§ EXERCISE REQUIREMENTS
Could you write out the opening lines of the data, word for word, stopping after the line that contains "Proof. unfold pt_node. walk. Qed."?
[SUPPLIED MATERIAL — start]
Lemma BxiME_increment_ct_progresses me b w : progresses (BxiME_increment_ct me b) w.
Proof. unfold BxiME_increment_ct. walk. Qed.
Lemma BxiME_unlink_progresses me w : progresses (BxiME_unlink me) w.
Proof. unfold BxiME_unlink. walk. Qed.
Lemma pt_node_progresses pt w : progresses (pt_node pt) w.
Proof. unfold pt_node. walk. Qed.
Hint Resolve BxiME_increment_ct_progresses BxiME_unlink_progresses pt_node_progresses : progress.
Lemma maybe_auto_unlink_progresses me w : progresses (maybe_auto_unlink me) w.
Proof. unfold maybe_auto_unlink. walk. Qed.
Lemma BxiPT_alloc_progresses ni o eq d w : progresses (BxiPT_alloc ni o eq d) w.
Proof. unfold BxiPT_alloc. walk. Qed.
Lemma getFromNI_progresses ni i w : progresses (getFromNI ni i) w.
Proof. unfold getFromNI. walk. Qed.
Lemma BxiPT_enable_progresses pt w : progresses (BxiPT_enable pt) w.
Proof. unfold BxiPT_enable. walk. Qed.
Lemma BxiPT_disable_progresses pt w : progresses (BxiPT_disable pt) w.
Proof. unfold BxiPT_disable. walk. Qed.
Hint Resolve maybe_auto_unlink_progresses BxiPT_alloc_progresses getFromNI_progresses
  BxiPT_enable_progresses BxiPT_disable_progresses : progress.
Lemma BxiPT_free_progresses ni i w : progresses (BxiPT_free ni i) w.
Proof. unfold BxiPT_free. walk. Qed.
Lemma first_match_progresses l q w : progresses (first_match l q) w.
Proof. induction l; cbn [first_match]; walk. Qed.
Hint Resolve BxiPT_free_progresses first_match_progresses : progress.
Lemma walk_through_lists_progresses pt msg w : progresses (walk_through_lists pt msg) w.
Proof. unfold walk_through_lists. walk. Qed.
Lemma initiator_of_progresses q w : progresses (initiator_of q) w.
Proof. unfold initiator_of. walk. Qed.
Hint Resolve walk_through_lists_progresses initiator_of_progresses : progress.
Lemma overflow_event_progresses q w : progresses (overflow_event q) w.
Proof. unfold overflow_event. walk. Qed.
Hint Resolve overflow_event_progresses : progress.
Lemma walk_UHs_fuel_progresses k pt me i b w : progresses (walk_UHs_fuel k pt me i b) w.
Proof. revert i b w. induction k; intros i b w; cbn [walk_UHs_fuel]; walk. Qed.
Hint Resolve walk_UHs_fuel_progresses : progress.
Lemma walk_through_UHs_progresses pt me w : progresses (walk_through_UHs pt me) w.
Proof. unfold walk_through_UHs. walk. Qed.
Hint Resolve walk_through_UHs_progresses : progress.

Lemma BxiME_append_progresses pt me_t l u w :
  0 <= me_length me_t -> progresses (BxiME_append pt me_t l u) w.
Proof.
  intros Hl. unfold BxiME_append. walk_step; [|walk].
  intros h w' [= _ <-]. apply evolves_new_me. unfold me_offset_ok. cbn. lia.
Qed.

Lemma BxiNI_init_progresses n i o p d w : progresses (BxiNI_init n i o p d) w.
Proof. unfold BxiNI_init. walk. Qed.
Lemma BxiNI_fini_progresses ni w : progresses (BxiNI_fini ni) w.
Proof. unfold BxiNI_fini. walk. Qed.
Lemma get_l2p_rank_progresses ni w : progresses (get_l2p_rank ni) w.
Proof. unfold get_l2p_rank. walk. Qed.
Lemma get_physical_proc_progresses ni p w : progresses (get_physical_proc ni p) w.
Proof. unfold get_physical_proc. walk. Qed.
Hint Resolve BxiNI_init_progresses BxiNI_fini_progresses get_l2p_rank_progresses
  get_physical_proc_progresses : progress.

(** ** End-to-end reliability *)

Lemma BxiNicE2E_new_progresses n w : progresses (BxiNicE2E_new n) w.
Proof. unfold BxiNicE2E_new. walk. Qed.
Lemma BxiNicE2E_on_exit_progresses e w : progresses (BxiNicE2E_on_exit e) w.
Proof. unfold BxiNicE2E_on_exit. walk. Qed.
Lemma process_message_progresses e m w : progresses (process_message e m) w.
Proof. unfold process_message. walk. Qed.
Lemma get_retransmit_mailbox_progresses e m w : progresses (get_retransmit_mailbox e m) w.
Proof. unfold get_retransmit_mailbox. walk. Qed.
Lemma drop_current_progresses e m w : progresses (drop_current e m) w.
Proof. unfold drop_current. walk. Qed.
Hint Resolve process_message_progresses get_retransmit_mailbox_progresses
  drop_current_progresses : progress.

Lemma retransmit_progresses e m x w :
  w_msgs w !! m = Some x -> ms_retry_count x < max_retries (w_config w) ->
  progresses (retransmit e m) w.
Proof.
  intros Hx Hlt. unfold retransmit. walk_step. walk_step; [solve [auto with progress]|].
  walk_step; [|walk]. apply keeps_update. intros x' Hx'.
  match goal with Hu : update _ _ w = Ok _ _ |- _ => unfold update in Hu end.
  case_match; [|done]. simplify_eq. cbn in Hx'. rewrite Hx in Hx'. injection Hx' as <-.
  eapply evolves_update_msg; [exact Hx|]. cbn. unfold msg_retries_ok. cbn. lia.
Qed.

Lemma decide_retry_lt st t c max : decide_retry st t c max = Retransmit -> c < max.
Proof.
  unfold decide_retry. case_match; [done|]. case_match; [done|].
  destruct (Z.ltb_spec c max); [done|]. done.
Qed.

Lemma e2e_expire_progresses e m w : progresses (e2e_expire e m) w.
Proof.
  unfold e2e_expire. do 3 walk_step.
  destruct (decide_retry _ _ _ _) eqn:Hd; [walk| | |walk].
  - walk.
  - eapply retransmit_progresses; [done|]. by eapply decide_retry_lt.
Qed.
Hint Resolve e2e_expire_progresses : progress.

Lemma e2e_turn_progresses e w : progresses (e2e_turn e) w.
Proof. unfold e2e_turn. walk. Qed.

(** ** The NIC, sending *)

Lemma issue_ack_progresses r f w : progresses (issue_ack r f) w.
Proof. unfold issue_ack. walk. Qed.
Lemma maybe_issue_send_progresses r w : progresses (maybe_issue_send r) w.
Proof. unfold maybe_issue_send. walk. Qed.
Lemma maybe_issue_get_progresses n r w : progresses (maybe_issue_get n r) w.
Proof. unfold maybe_issue_get. walk. Qed.
Lemma maybe_issue_fetch_atomic_progresses n r w : progresses (maybe_issue_fetch_atomic n r) w.
Proof. unfold maybe_issue_fetch_atomic. walk. Qed.
Lemma reliable_comm_init_progresses n vn m b w : progresses (reliable_comm_init n vn m b) w.
Proof. unfold reliable_comm_init. walk. Qed.
Hint Resolve issue_ack_progresses maybe_issue_send_progresses maybe_issue_get_progresses
  maybe_issue_fetch_atomic_progresses reliable_comm_init_progresses : progress.
Lemma reliable_comm_progresses n vn m w : progresses (reliable_comm n vn m) w.
Proof.
  unfold reliable_comm. walk_step. apply with_log_progresses. walk.
Qed.
Lemma open_msg_log_progresses m t w : progresses (open_msg_log m t) w.
Proof. unfold open_msg_log. walk. Qed.
Lemma start_msg_log_progresses m w : progresses (start_msg_log m) w.
Proof. unfold start_msg_log. walk. Qed.
Lemma start_dma_progresses n s t w : progresses (start_dma n s t) w.
Proof. unfold start_dma. walk. Qed.
Hint Resolve reliable_comm_progresses open_msg_log_progresses start_msg_log_progresses
  start_dma_progresses : progress.
Lemma handle_put_progresses n vn m w : progresses (handle_put n vn m) w.
Proof. unfold handle_put. walk. Qed.
Lemma handle_get_progresses n vn m w : progresses (handle_get n vn m) w.
Proof. unfold handle_get. walk. Qed.
Lemma initiator_handle_response_progresses n vn m t w :
  progresses (initiator_handle_response n vn m t) w.
Proof. unfold initiator_handle_response. walk. Qed.
Hint Resolve handle_put_progresses handle_get_progresses initiator_handle_response_progresses
  : progress.
Lemma handle_get_response_progresses n vn m w : progresses (handle_get_response n vn m) w.
Proof. unfold handle_get_response. walk. Qed.
Lemma handle_fetch_atomic_response_progresses n vn m w :
  progresses (handle_fetch_atomic_response n vn m) w.
Proof. unfold handle_fetch_atomic_response. walk. Qed.
Hint Resolve handle_get_response_progresses handle_fetch_atomic_response_progresses : progress.
Lemma initiator_dispatch_progresses n vn m w : progresses (initiator_dispatch n vn m) w.
Proof. unfold initiator_dispatch. walk. Qed.
Hint Resolve initiator_dispatch_progresses : progress.
Lemma initiator_turn_progresses n vn q w : progresses (initiator_turn n vn q) w.
Proof.
  unfold initiator_turn. walk. apply progresses_update_node. intros x _.
  unfold enqueue_waiting. by case_decide.
Qed.
Lemma BxiNicInitiator_new_progresses n vn w : progresses (BxiNicInitiator_new n vn) w.
Proof. unfold BxiNicInitiator_new. walk. Qed.

(** ** The NIC, receiving *)

Lemma md_e2e_off_progresses md w : progresses (md_e2e_off md) w.
Proof. unfold md_e2e_off. walk. Qed.
Lemma match_in_nis_progresses nis msg r w : progresses (match_in_nis nis msg r) w.
Proof. revert w. induction nis; intros w; cbn [match_in_nis]; walk. Qed.
Hint Resolve md_e2e_off_progresses match_in_nis_progresses : progress.
Lemma match_entry_progresses n msg w : progresses (match_entry n msg) w.
Proof. unfold match_entry. walk. Qed.
Lemma put_like_progresses n me msg k w :
  progresses (put_like_req_ev_processing n me msg k) w.
Proof. unfold put_like_req_ev_processing. walk. Qed.
Hint Resolve match_entry_progresses put_like_progresses : progress.

Lemma answer_msg_progresses msg t w : progresses (answer_msg msg t) w.
Proof. unfold answer_msg, set_msg. walk. Qed.
Hint Resolve answer_msg_progresses : progress.
Lemma send_bxi_ack_progresses q msg w : progresses (send_bxi_ack q msg) w.
Proof. unfold send_bxi_ack, set_msg. walk. Qed.
Lemma payload_write_async_progresses n msg w : progresses (payload_write_async n msg) w.
Proof. unfold payload_write_async. walk. Qed.
Lemma wait_dma_progresses d w : progresses (wait_dma d) w.
Proof. unfold wait_dma. walk. Qed.
Lemma payload_write_progresses n msg w : progresses (payload_write n msg) w.
Proof. unfold payload_write. walk. Qed.
Lemma count_comm_progresses r me w : progresses (count_comm r me) w.
Proof. unfold count_comm. walk. Qed.
Lemma received_range_progresses r w : progresses (received_range r) w.
Proof. unfold received_range. walk. Qed.
Lemma ack_policy_progresses b md w : progresses (ack_policy b md) w.
Proof. unfold ack_policy. walk. Qed.
Lemma finish_entry_progresses me b w : progresses (finish_entry me b) w.
Proof. unfold finish_entry. walk. Qed.
Hint Resolve send_bxi_ack_progresses payload_write_async_progresses wait_dma_progresses
  payload_write_progresses count_comm_progresses received_range_progresses
  ack_policy_progresses finish_entry_progresses : progress.
Lemma release_entry_progresses me w : progresses (release_entry me) w.
Proof. unfold release_entry, set_me. walk. Qed.
Lemma size_response_progresses m r w : progresses (size_response m r) w.
Proof. unfold size_response, set_msg. walk. Qed.
Lemma response_md_progresses q w : progresses (response_md q) w.
Proof. unfold response_md. walk. Qed.
Lemma release_request_entry_progresses n x q w : progresses (release_request_entry n x q) w.
Proof. unfold release_request_entry. walk. Qed.
Lemma settle_request_progresses n r w : progresses (settle_request n r) w.
Proof. unfold settle_request. walk. Qed.
Lemma close_msg_log_progresses m w : progresses (close_msg_log m) w.
Proof. unfold close_msg_log, set_msg. walk. Qed.
Hint Resolve release_entry_progresses size_response_progresses response_md_progresses
  release_request_entry_progresses settle_request_progresses close_msg_log_progresses
  : progress.

(** Memory is no part of [evolves]. *)
Lemma load_bytes_progresses a k w : progresses (load_bytes a k) w.
Proof. revert a. induction k; intros a; cbn [load_bytes]; walk. Qed.
Lemma store_bytes_progresses a bs w : progresses (store_bytes a bs) w.
Proof. revert a w. induction bs; intros a' w; cbn [store_bytes]; walk. Qed.
Hint Resolve load_bytes_progresses store_bytes_progresses : progress.
Lemma memcpy_progresses d s n w : progresses (memcpy d s n) w.
Proof. unfold memcpy. walk. Qed.
Lemma load_cst_progresses c n w : progresses (load_cst c n) w.
Proof. unfold load_cst. walk. Qed.
Hint Resolve memcpy_progresses load_cst_progresses : progress.
Lemma atomic_loop_progresses k op t me cst rx tx n w :
  progresses (atomic_loop k op t me cst rx tx n) w.
Proof. revert w. induction k; intros w; cbn [atomic_loop]; walk. Qed.
Hint Resolve atomic_loop_progresses : progress.
Lemma apply_atomic_op_progresses op t me cst rx tx len w :
  progresses (apply_atomic_op op t me cst rx tx len) w.
Proof. unfold apply_atomic_op. walk. Qed.
Lemma capped_memcpy_progresses d s n w : progresses (capped_memcpy d s n) w.
Proof. unfold capped_memcpy. walk. Qed.
Hint Resolve apply_atomic_op_progresses capped_memcpy_progresses : progress.
Lemma copy_put_payload_progresses n r w : progresses (copy_put_payload n r) w.
Proof. unfold copy_put_payload. walk. Qed.
Lemma copy_get_payload_progresses r me w : progresses (copy_get_payload r me) w.
Proof. unfold copy_get_payload. walk. Qed.
Lemma run_atomic_progresses n r w : progresses (run_atomic n r) w.
Proof. unfold run_atomic. walk. Qed.
Lemma matched_offsetted_addr_progresses r w : progresses (matched_offsetted_addr r) w.
Proof. unfold matched_offsetted_addr, set_request. walk. Qed.
Hint Resolve copy_put_payload_progresses copy_get_payload_progresses run_atomic_progresses
  matched_offsetted_addr_progresses : progress.
Lemma run_fetch_atomic_progresses n r me w : progresses (run_fetch_atomic n r me) w.
Proof. unfold run_fetch_atomic. walk. Qed.
Hint Resolve run_fetch_atomic_progresses : progress.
[SUPPLIED MATERIAL — finish]
§ ANSWER BOX
Lemma BxiME_increment_ct_progresses me b w : progresses (BxiME_increment_ct me b) w.
Proof. unfold BxiME_increment_ct. walk. Qed.
Lemma BxiME_unlink_progresses me w : progresses (BxiME_unlink me) w.
Proof. unfold BxiME_unlink. walk. Qed.
Lemma pt_node_progresses pt w : progresses (pt_node pt) w.
Proof. unfold pt_node. walk. Qed.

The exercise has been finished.